● **ASSIGNED TASK**:
Copy all lines in the data that contain the string "mret".

=== DATASET RECORDS ===

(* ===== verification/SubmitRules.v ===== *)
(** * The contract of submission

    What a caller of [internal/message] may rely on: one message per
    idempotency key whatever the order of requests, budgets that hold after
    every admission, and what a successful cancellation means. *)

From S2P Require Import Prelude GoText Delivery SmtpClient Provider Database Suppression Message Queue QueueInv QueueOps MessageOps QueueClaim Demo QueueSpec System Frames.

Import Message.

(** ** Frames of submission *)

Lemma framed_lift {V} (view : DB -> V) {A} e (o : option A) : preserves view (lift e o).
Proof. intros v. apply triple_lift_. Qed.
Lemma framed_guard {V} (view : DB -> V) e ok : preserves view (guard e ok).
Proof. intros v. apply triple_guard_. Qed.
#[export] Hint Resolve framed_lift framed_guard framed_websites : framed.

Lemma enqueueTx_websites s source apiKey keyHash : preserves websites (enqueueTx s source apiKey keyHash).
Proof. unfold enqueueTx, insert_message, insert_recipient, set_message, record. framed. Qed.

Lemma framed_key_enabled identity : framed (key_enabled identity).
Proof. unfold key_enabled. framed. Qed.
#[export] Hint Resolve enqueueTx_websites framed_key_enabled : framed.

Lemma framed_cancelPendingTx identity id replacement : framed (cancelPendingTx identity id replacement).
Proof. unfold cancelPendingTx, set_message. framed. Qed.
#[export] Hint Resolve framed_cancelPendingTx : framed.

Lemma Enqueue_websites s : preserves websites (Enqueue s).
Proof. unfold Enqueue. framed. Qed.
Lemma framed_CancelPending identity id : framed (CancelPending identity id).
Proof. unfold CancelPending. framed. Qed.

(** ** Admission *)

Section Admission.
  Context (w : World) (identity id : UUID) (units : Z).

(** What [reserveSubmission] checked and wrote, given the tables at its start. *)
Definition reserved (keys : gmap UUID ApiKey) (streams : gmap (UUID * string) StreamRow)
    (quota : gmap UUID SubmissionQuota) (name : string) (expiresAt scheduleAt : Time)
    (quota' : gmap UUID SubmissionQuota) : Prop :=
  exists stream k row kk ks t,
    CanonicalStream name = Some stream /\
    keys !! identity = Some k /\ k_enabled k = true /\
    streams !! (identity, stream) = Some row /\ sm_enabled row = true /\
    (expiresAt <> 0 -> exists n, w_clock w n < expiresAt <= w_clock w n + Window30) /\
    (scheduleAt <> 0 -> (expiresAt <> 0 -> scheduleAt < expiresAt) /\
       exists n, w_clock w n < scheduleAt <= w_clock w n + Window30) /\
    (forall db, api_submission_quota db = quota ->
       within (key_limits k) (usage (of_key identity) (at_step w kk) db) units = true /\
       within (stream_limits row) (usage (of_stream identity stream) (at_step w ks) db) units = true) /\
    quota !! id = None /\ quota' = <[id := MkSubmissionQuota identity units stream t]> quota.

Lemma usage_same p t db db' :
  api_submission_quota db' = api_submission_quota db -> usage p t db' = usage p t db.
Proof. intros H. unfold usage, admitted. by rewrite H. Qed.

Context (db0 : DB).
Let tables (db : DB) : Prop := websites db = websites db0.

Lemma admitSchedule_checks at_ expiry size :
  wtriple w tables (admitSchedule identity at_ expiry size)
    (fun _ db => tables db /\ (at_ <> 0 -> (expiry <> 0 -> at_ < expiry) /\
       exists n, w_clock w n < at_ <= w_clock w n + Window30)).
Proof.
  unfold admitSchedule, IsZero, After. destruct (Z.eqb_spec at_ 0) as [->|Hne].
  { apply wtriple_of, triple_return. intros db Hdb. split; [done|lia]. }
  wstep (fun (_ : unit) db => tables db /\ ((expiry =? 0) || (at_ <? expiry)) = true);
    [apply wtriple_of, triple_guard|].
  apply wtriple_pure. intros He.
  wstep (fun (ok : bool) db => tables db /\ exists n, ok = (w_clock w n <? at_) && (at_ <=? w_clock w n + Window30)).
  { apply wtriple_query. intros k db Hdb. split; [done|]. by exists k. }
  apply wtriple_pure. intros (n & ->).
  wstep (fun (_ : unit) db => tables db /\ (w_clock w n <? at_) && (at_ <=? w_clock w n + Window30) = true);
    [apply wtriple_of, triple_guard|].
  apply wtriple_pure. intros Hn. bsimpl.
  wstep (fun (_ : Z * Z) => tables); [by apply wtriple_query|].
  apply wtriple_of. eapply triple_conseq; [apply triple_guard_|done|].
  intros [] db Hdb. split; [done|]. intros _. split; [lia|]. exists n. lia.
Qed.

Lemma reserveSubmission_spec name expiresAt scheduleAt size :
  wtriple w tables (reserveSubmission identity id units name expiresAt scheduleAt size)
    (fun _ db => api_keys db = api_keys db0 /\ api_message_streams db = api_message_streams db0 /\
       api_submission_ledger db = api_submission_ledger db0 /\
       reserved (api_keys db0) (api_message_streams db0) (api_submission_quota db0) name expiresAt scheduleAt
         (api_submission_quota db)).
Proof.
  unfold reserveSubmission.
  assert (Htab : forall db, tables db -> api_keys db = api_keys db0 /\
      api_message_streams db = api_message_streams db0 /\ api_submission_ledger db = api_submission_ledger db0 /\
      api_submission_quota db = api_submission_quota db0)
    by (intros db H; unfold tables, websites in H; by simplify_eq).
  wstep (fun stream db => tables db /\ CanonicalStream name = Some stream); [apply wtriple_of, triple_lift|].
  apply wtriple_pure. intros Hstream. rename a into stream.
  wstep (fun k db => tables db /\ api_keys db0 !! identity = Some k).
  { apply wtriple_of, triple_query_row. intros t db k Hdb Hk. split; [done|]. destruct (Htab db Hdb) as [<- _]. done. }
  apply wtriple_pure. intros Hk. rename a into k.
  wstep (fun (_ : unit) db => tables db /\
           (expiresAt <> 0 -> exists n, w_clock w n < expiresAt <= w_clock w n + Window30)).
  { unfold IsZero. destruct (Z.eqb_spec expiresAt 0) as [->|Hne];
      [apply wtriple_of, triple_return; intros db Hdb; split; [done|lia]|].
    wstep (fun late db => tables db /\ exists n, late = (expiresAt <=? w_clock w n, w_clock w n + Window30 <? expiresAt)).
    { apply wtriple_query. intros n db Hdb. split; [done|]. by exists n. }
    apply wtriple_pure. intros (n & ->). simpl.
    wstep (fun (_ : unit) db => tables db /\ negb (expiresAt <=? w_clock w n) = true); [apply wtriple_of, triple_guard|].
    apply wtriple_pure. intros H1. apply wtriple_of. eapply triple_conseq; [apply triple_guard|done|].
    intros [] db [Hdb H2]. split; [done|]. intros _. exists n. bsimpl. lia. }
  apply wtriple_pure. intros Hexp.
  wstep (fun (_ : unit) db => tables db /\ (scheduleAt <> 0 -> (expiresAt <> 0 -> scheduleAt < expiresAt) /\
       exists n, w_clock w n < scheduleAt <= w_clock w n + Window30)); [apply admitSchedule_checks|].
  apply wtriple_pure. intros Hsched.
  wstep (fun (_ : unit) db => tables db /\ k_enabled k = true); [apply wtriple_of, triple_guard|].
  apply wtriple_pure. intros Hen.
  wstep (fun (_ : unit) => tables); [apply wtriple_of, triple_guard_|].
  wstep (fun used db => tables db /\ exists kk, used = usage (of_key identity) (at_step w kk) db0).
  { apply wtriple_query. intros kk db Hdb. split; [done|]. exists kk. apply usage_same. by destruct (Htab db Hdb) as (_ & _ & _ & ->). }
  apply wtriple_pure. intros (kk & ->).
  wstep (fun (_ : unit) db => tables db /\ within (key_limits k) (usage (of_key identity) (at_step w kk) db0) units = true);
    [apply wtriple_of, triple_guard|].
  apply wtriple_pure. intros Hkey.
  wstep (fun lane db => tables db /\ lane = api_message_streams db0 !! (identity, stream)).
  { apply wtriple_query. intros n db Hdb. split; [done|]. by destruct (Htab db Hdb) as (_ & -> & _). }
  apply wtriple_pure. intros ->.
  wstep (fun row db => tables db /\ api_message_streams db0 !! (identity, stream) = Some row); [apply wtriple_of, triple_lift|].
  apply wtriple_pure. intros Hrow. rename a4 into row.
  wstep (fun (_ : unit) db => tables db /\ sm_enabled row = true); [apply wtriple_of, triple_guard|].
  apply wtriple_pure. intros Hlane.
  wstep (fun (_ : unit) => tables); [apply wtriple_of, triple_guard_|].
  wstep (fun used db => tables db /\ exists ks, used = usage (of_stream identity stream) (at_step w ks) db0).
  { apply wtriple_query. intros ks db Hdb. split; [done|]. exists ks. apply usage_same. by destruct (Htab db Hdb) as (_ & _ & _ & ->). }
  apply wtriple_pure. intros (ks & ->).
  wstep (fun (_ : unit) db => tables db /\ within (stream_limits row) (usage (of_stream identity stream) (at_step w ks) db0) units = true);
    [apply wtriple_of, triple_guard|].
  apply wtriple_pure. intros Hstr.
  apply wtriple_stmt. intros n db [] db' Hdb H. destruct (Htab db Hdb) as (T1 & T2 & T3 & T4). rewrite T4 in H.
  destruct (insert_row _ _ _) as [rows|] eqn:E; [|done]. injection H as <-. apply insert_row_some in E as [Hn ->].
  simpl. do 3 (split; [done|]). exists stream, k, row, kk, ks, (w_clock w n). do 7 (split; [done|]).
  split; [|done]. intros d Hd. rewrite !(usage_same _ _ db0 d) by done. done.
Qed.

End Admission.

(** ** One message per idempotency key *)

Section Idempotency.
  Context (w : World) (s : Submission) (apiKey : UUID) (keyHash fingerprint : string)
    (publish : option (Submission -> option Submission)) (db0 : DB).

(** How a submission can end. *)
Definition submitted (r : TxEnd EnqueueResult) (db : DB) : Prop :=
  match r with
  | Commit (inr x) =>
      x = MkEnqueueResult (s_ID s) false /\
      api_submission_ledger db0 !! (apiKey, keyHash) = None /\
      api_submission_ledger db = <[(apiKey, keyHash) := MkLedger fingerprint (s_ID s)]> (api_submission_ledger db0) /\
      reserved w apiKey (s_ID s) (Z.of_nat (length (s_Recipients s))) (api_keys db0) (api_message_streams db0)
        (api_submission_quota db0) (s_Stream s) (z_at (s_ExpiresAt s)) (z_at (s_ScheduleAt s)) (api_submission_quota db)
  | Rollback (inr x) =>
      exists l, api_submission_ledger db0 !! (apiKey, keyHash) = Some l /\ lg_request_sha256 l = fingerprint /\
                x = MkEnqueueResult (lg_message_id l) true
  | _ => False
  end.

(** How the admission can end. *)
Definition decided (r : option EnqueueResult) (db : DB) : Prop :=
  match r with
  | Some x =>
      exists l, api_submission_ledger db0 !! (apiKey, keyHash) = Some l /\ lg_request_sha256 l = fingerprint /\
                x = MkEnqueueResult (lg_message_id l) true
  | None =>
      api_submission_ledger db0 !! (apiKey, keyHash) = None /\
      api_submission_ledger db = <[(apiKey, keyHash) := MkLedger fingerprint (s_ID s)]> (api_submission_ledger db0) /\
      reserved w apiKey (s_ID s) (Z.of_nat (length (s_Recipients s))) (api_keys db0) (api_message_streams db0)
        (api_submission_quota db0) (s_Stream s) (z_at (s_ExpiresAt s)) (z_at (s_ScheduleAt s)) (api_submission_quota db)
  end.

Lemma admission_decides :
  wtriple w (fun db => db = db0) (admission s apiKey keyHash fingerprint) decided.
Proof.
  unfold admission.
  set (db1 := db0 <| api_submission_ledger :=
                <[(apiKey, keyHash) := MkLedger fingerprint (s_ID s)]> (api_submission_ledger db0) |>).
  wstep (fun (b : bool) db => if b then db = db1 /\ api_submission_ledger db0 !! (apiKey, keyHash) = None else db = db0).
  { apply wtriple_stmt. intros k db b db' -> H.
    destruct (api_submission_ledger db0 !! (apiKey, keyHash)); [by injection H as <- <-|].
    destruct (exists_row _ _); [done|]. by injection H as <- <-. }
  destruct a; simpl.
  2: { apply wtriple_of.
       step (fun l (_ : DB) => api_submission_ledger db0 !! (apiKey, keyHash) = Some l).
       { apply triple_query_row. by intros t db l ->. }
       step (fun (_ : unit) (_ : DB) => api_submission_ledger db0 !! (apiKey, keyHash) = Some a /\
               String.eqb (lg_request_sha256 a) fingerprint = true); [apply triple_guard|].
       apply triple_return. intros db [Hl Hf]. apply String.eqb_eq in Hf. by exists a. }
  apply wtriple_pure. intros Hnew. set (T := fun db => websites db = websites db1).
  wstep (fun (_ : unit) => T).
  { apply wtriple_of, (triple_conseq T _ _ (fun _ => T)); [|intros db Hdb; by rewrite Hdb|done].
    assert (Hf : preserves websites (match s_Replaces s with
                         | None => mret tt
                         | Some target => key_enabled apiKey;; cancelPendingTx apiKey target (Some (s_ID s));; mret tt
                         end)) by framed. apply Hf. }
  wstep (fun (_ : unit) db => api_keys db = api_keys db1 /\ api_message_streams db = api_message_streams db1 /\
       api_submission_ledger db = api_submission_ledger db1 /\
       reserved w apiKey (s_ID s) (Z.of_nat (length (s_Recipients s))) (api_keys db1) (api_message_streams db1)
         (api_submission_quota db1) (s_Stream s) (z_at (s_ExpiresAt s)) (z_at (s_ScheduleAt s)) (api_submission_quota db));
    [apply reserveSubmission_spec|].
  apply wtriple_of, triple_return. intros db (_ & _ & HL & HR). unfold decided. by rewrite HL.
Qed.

===
=== DATASET RECORDS ===

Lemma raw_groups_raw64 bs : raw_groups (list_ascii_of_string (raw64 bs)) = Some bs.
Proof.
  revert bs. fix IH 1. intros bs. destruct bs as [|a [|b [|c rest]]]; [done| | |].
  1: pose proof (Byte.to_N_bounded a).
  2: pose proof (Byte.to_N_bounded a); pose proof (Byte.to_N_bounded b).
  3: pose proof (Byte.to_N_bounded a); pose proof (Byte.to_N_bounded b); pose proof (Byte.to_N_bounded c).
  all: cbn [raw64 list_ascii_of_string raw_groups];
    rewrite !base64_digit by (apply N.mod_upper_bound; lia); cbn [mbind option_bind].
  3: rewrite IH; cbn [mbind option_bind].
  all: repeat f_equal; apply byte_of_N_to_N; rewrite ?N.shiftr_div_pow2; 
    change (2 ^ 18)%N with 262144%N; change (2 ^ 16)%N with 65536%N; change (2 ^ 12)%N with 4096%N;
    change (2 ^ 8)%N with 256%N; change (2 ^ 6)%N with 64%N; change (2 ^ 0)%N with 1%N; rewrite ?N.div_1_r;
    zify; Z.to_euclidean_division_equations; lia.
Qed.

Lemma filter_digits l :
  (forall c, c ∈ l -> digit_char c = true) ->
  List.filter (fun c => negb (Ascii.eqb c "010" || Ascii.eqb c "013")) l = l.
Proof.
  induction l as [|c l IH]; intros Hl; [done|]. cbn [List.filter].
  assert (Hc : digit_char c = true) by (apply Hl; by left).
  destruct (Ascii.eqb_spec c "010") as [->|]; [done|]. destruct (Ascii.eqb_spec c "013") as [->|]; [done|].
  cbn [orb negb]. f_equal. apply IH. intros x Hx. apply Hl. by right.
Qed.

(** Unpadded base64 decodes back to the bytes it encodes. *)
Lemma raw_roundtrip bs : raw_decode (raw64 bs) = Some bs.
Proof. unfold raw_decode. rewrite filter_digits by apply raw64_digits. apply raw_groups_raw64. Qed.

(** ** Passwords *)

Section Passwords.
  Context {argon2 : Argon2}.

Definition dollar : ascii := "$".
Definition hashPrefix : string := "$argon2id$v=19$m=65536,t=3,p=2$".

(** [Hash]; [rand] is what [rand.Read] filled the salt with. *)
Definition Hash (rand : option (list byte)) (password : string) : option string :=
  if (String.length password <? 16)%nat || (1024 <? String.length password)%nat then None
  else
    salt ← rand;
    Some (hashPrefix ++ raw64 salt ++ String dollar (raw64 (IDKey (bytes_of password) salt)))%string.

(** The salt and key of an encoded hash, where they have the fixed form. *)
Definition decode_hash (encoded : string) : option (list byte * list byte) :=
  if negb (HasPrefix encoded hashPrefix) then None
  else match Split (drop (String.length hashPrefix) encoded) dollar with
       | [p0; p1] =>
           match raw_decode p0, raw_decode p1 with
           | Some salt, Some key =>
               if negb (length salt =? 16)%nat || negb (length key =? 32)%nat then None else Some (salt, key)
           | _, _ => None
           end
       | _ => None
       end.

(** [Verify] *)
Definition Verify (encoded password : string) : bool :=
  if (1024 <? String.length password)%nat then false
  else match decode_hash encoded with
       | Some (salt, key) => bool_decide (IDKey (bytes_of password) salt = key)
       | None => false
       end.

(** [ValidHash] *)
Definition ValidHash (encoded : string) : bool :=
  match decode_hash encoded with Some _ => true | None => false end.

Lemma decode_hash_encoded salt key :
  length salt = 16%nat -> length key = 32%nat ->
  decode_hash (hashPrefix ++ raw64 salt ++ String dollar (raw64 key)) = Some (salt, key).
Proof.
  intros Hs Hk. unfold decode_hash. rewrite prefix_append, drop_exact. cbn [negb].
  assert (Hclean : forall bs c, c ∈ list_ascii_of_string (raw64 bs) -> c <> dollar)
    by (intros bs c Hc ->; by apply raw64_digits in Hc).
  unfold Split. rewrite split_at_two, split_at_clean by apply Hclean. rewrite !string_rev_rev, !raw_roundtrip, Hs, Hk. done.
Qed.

===

● **EXERCISE RESPONSE**:
                         | None => mret tt
                         | Some target => key_enabled apiKey;; cancelPendingTx apiKey target (Some (s_ID s));; mret tt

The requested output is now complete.